Somehow, the overarching matter of the seventh College Football Playoff National Championship has gotten lost. It's not Ryan Day's youth, Justin Fields' health or Alabama's Triplets. It's not even Nick Saban's daughter.
It's Saban himself. Before Saban started making his run with Alabama, there was a hint of parity in college football. Since then, we must start the season by penciling in Bama and figuring it out from there.
History awaits him once again. This is Saban's second shot at passing Bear Bryant for most national championships. Whether you think Saban is the best team sports coach ever, winning title No. 7 would pretty much solidify that fact.
In fact, it might place the record out of reach. Think of it as the football version of Joe DiMaggio's 56-game hitting streak or Wayne Gretzky's 92-goal season.
Bryant won six championships at Alabama from 1961-79. Saban has won his six in 15 years (2003-17). The difference between the two -- and really everyone else -- is age. Saban is 69 and shows no signs of slowing down. Bryant died at age 69 just weeks after his 25th season with the Crimson Tide.
Few if any coaches have had such success this late in life. I wrote a few years ago about Saban perhaps being the greatest team coach of all time. Better than his buddy Bill Belichick, Red Auerbach, Vince Lombardi or hockey's Scotty Bowman.
Unlike Wooden, Saban not only won his championships in the strongest conference, he won them during his league's strongest period. If Alabama wins Monday night, an SEC team will have won 11 of the last 15 national championships. Bama has been the standard but not the only one in the Strength Everywhere Conference. Florida (twice), Auburn and LSU also won titles since 2006.
If those championships are the first sentence of his obituary, Saban's ability to change offensive philosophies should be the second. No championship coach has so radically changed his thinking to stay on top. In 2014, Saban had decided it was an if-you-can't-beat-'em-join-'em world. Before that year, Alabama ran the ball with a game manager quarterback and played defense.

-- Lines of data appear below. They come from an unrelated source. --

(* ===== verification/VersionEdit.v ===== *)
(** * leveldb: VersionEdit

    [db/version_edit.{h,cc}]: the changes between two versions of the set of
    tables, as stored in the MANIFEST.  [deleted_files_] is a [std::set] of pairs:
    an ascending list without duplicates.  An [InternalKey] is its [rep_]. *)

From Stdlib Require Import ZArith Lia.
From S2P Require Import Prelude CString World Coding SliceStatus Logging DbFormat.

Definition kNumLevels : Z := 7.

(** ** Data *)

Record FileMetaData := mkMeta {
  refs : Z; allowed_seeks : Z;
  number : Z; file_size : Z; smallest : str; largest : str
}.

(** [FileMetaData()] with the members [AddFile] sets. *)
Definition new_meta (number file_size : Z) (smallest largest : str) : FileMetaData :=
  mkMeta 0 (Z.shiftl 1 30) number file_size smallest largest.

Record VersionEdit := mkEdit {
  comparator_ : str;
  log_number_ : Z;
  prev_log_number_ : Z;
  next_file_number_ : Z;
  last_sequence_ : Z;
  has_comparator_ : bool;
  has_log_number_ : bool;
  has_prev_log_number_ : bool;
  has_next_file_number_ : bool;
  has_last_sequence_ : bool;
  compact_pointers_ : list (Z * str);
  deleted_files_ : list (Z * Z);
  new_files_ : list (Z * FileMetaData)
}.

Definition Clear : VersionEdit := mkEdit [] 0 0 0 0 false false false false false [] [] [].

Definition SetComparatorName (name : str) (e : VersionEdit) : VersionEdit :=
  mkEdit name (log_number_ e) (prev_log_number_ e) (next_file_number_ e) (last_sequence_ e)
    true (has_log_number_ e) (has_prev_log_number_ e) (has_next_file_number_ e) (has_last_sequence_ e)
    (compact_pointers_ e) (deleted_files_ e) (new_files_ e).
Definition SetLogNumber (num : Z) (e : VersionEdit) : VersionEdit :=
  mkEdit (comparator_ e) num (prev_log_number_ e) (next_file_number_ e) (last_sequence_ e)
    (has_comparator_ e) true (has_prev_log_number_ e) (has_next_file_number_ e) (has_last_sequence_ e)
    (compact_pointers_ e) (deleted_files_ e) (new_files_ e).
Definition SetPrevLogNumber (num : Z) (e : VersionEdit) : VersionEdit :=
  mkEdit (comparator_ e) (log_number_ e) num (next_file_number_ e) (last_sequence_ e)
    (has_comparator_ e) (has_log_number_ e) true (has_next_file_number_ e) (has_last_sequence_ e)
    (compact_pointers_ e) (deleted_files_ e) (new_files_ e).
Definition SetNextFile (num : Z) (e : VersionEdit) : VersionEdit :=
  mkEdit (comparator_ e) (log_number_ e) (prev_log_number_ e) num (last_sequence_ e)
    (has_comparator_ e) (has_log_number_ e) (has_prev_log_number_ e) true (has_last_sequence_ e)
    (compact_pointers_ e) (deleted_files_ e) (new_files_ e).
Definition SetLastSequence (seq : Z) (e : VersionEdit) : VersionEdit :=
  mkEdit (comparator_ e) (log_number_ e) (prev_log_number_ e) (next_file_number_ e) seq
    (has_comparator_ e) (has_log_number_ e) (has_prev_log_number_ e) (has_next_file_number_ e) true
    (compact_pointers_ e) (deleted_files_ e) (new_files_ e).

Definition with_files (cp : list (Z * str)) (df : list (Z * Z)) (nf : list (Z * FileMetaData))
    (e : VersionEdit) : VersionEdit :=
  mkEdit (comparator_ e) (log_number_ e) (prev_log_number_ e) (next_file_number_ e) (last_sequence_ e)
    (has_comparator_ e) (has_log_number_ e) (has_prev_log_number_ e) (has_next_file_number_ e)
    (has_last_sequence_ e) cp df nf.

Definition SetCompactPointer (level : Z) (key : str) (e : VersionEdit) : VersionEdit :=
  with_files (compact_pointers_ e ++ [(level, key)]) (deleted_files_ e) (new_files_ e) e.

Definition push_file (level : Z) (f : FileMetaData) (e : VersionEdit) : VersionEdit :=
  with_files (compact_pointers_ e) (deleted_files_ e) (new_files_ e ++ [(level, f)]) e.

Definition AddFile (level file file_size : Z) (smallest largest : str) (e : VersionEdit) : VersionEdit :=
  push_file level (new_meta file file_size smallest largest) e.

(** [std::set<std::pair<int, uint64_t>>::insert] *)
Definition pair_lt (a b : Z * Z) : bool :=
  (fst a <? fst b) || ((fst a =? fst b) && (snd a <? snd b)).
Fixpoint set_insert (p : Z * Z) (l : list (Z * Z)) : list (Z * Z) :=
  match l with
  | [] => [p]
  | q :: l' => if pair_lt p q then p :: l else if pair_lt q p then q :: set_insert p l' else l
  end.

Definition RemoveFile (level file : Z) (e : VersionEdit) : VersionEdit :=
  with_files (compact_pointers_ e) (set_insert (level, file) (deleted_files_ e)) (new_files_ e) e.

(** ** EncodeTo *)

Definition kComparator : Z := 1.
Definition kLogNumber : Z := 2.
Definition kNextFileNumber : Z := 3.
Definition kLastSequence : Z := 4.
Definition kCompactPointer : Z := 5.
Definition kDeletedFile : Z := 6.
Definition kNewFile : Z := 7.
Definition kPrevLogNumber : Z := 9.

Definition put_number (has : bool) (tag num : Z) (dst : str) : str :=
  if has then PutVarint64 (PutVarint32 dst tag) num else dst.

(** A [for] loop that appends to [dst] and may trip the assertion of [Encode]. *)
Fixpoint put_each {A} (put : str -> A -> result str) (dst : str) (l : list A) : result str :=
  match l with
  | [] => Ret dst
  | a :: l' => dst' ← put dst a; put_each put dst' l'
  end.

Saban got a taste of the future when Johnny Manziel beat the Tide at Bryant-Denny Stadium in 2012. Auburn's Nick Marshall in the Kick Six game in 2013 was another reminder the effectiveness of dual-threat quarterbacks. Blake Sims, a converted running back became quarterback breaking the program's total offense record in 2015. That year, he passed for more yards than Dak Prescott.
Saban saw the future. Before it was fashionable, Saban started landing game-breaking wide receivers. Julio Jones was the first with a breakout season in 2010 when Alabama was still running the ball and playing defense. Since that year, there have been 1,000-yard seasons by the likes of Amari Cooper, Calvin Ridley, Jerry Jeudy and DeVonta Smith. That's not including Jaylen Waddle.
Mind-numbing consistency. Beginning with the 2019 season opener (42-3 over Duke), Bama scored at least 35 points in the next 24 games. That's the longest streak in college football history, and it just ended in the Rose Bowl semifinal with the Tide scoring "only" 31 against Notre Dame.
Plug and play coordinators have been a consistent feature at Alabama recently. Since Lane Kiffin became the Tide's first offensive coordinator of the spread era, the list has included Brian Daboll, Mike Locksley and Steve Sarkisian. Kiffin, Locksley and Sarkisian have become head coaches since their time at Alabama.
The 2017 recruiting class was also remarkable. That year, Saban landed arguably the best offensive player in Alabama history. He literally went halfway around the world to Hawaii just to get Tua Tagovailoa, who accounted for 97 career touchdowns.
Those players who didn't leave early for the NFL Draft are seniors now. Out of that class came at least 14 starters, a Heisman Trophy winner (Smith), a Doak Walker winner (running back Najee Harris) a Davey O'Brien winner (quarterback Mac Jones) and an Outland Trophy winner (left tackle Alex Leatherwood). How's that for an all-time offense?
This is the backdrop for championship No. 7 for a man 69 years young.